A mis nietos y nietas


Si a vuestro paso habéis dejado caer alguna
espina, regresad, arrancadla y en su lugar sembrad
una rosa.

Vuestra abuela que os quiere tanto...


domingo, 22 de abril de 2018

Día del Libro para mis nietos/as

 

Algunas de mi sobras más recientes, escritas pensando siempre en vosotros

Mis queridos nietos  y nietas: hoy es un gran día. ¿A qué lo sabéis? Sí, el Día de Libro, el día grande de la lectura. Por eso os  transcribo una bonita vivencia de mi infancia: 

LAS HUERTAS
¡Qué sueño eran las huertas! Silencio, roto por  el murmullo del agua al caer por los arcaduces de una noria chiquita que, lentamente, movía un borriquillo, dando vueltas, con los ojos tapados por una burdo retal, alrededor de una alberca donde se lavaban hortalizas y dónde muchos niños se bañaban en los veranos. Y qué agradable era pasear por entre las planteras de tomates, pimientos, lechugas…
La huerta era también  nave de canastas, herramientas y muebles destartalados que, no obstante, provocaban curiosidad y cierta intriga como si algo más se escondiera tras aquellas  ingenuas realidades  que a simple vista se mostraban.
Lo que más nos gustaba a los pequeños era el espantapájaros que  en medio de la huerta se erguía gracioso.
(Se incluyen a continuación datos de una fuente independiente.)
(** [handleInput] on its own, entered by a player in the jumping state
    with the kick key down and the cooldown elapsed: the state becomes
    kicking, the kick timer and cooldown start, and both jump timers are
    left as they were. *)
Lemma handleInput_kick_while_jumping (l r u d : bool) (p : Player.t) :
  Player.isStunned p = false ->
  Player.playerState p = jumping ->
  Player.kickCooldown p <= 0 ->
  let p' := Player.handleInput playerConfig l r u d true p in
  Player.playerState p' = kicking
  /\ Player.kickTimer p' = kickDuration playerConfig * 1000
  /\ Player.kickCooldown p' = 500
  /\ Player.jumpFallTimer p' = Player.jumpFallTimer p
  /\ Player.jumpLandTimer p' = Player.jumpLandTimer p.
Proof.
  intros Hst Hj Hc. cbv zeta. unfold Player.handleInput.
  rewrite Hst, Hj. player_red.
  destruct (moveHorizontally_fields l r p)
    as (Hs & _ & _ & Hcd & _ & _ & Hf & Hl).
  set (q := Player.moveHorizontally playerConfig l r p) in *.
  unfold Player.inputJump; cbv beta iota zeta. rewrite Hs, Hj. player_red.
  bools.
  unfold Player.inputSlide; cbv beta iota zeta. rewrite Hs, Hj. player_red.
  bools.
  unfold Player.inputKick; cbv beta iota zeta. rewrite Hs, Hj, Hcd. player_red.
  rewrite (proj2 (leb_true_iff _ _) Hc). player_red.
  unfold Player.inputAirKick; cbv beta iota zeta. player_red.
  rewrite (proj2 (leb_false_iff 500 0)) by lra. player_red.
  repeat split; assumption.
Qed.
Parecía un hombre de verdad, un hombre de palo: brazos erectos como si fueran  aspas de una maltrecha cruz,  un viejo sombrero de paja, que le caía tapándole un siniestro e inexistente rostro, bufanda de cuadros rechinantes, que le llegaba hasta el suelo y chaqueta panda como la de un  viejo payaso.
Gorriones. Muchos gorriones acudían a la huerta con el crepúsculo. Recelosos, no se fiaban del espantapájaros. Parecía como si todos a la vez, mirándolo, se comunicaran: ¡Cuidado! ¡Hay un hombre!
Y en la huerta llegaba la noche entre cantos de grillos, gruñidos de perros, piruetas de gatos por las viejas sillas esparramadas por una pequeña explanada, acceso al cobertizo de hortalizas recogidas, y el olor húmedo de la tierra. 
Y siempre, al regreso, el alborozo de unos tomates regalados, unos pepinos o un manojo de rabanillos que todavía veo lavar en la alberca.
Y las huertas se convertían también en objetivo furtivo para los pequeños que, siempre  a escondidas del hortelano, merodeábamos árboles frutales con la ilusión de  lograr algo de resina que considerábamos importante pegamento.
¡Bellas huertas de mi pueblo! En ellas, juegos, paseos, sueños…
 Algunas tardes los paseos a la huerta terminaban en melonares propios o de familiares, y lo primero, casi un sueño, el guarda en su choza pequeñita y casi mágica, que salía al paso. Después, rozando la noche, el degustar aquella deliciosa  fruta que era diestramente elegida y repartida, a corte de navaja, por el diestro guarda.
No sé por qué me llenaban de misterio aquellas chozas. Me parecían dibujos de un libro de cuentos, y esperaba que en ellas hubiera algo más que un camastro y el asiento de una vieja silla, realidades que al comprobarlas, una y otra vez, me dejaban triste.
Un día,  cuando erais uno micos, os   contaba   un cuento que empezaba así: Esto era un hombre que sólo tenía una choza para vivir… ¿Qué es una choza, abuela?  -me preguntasteis con curiosidad-. Cuando os lo expliqué, a una, exclamasteis: ¡Qué guay! ¿Hacemos una, abuela?
 Posiblemente vosotros, al igual que yo, imaginabais algo más que la pobreza que aquel insólito cobijo ponía de manifiesto, pero todo ello forma parte del arsenal de vivencias que fueron marcando camino en mi infancia, y hoy sé que anduve y sigo, cual celoso caminante, haciendo mi ruta diaria porque es cierto que se hace camino al andar. No os detengáis nunca, mis queridos nietos.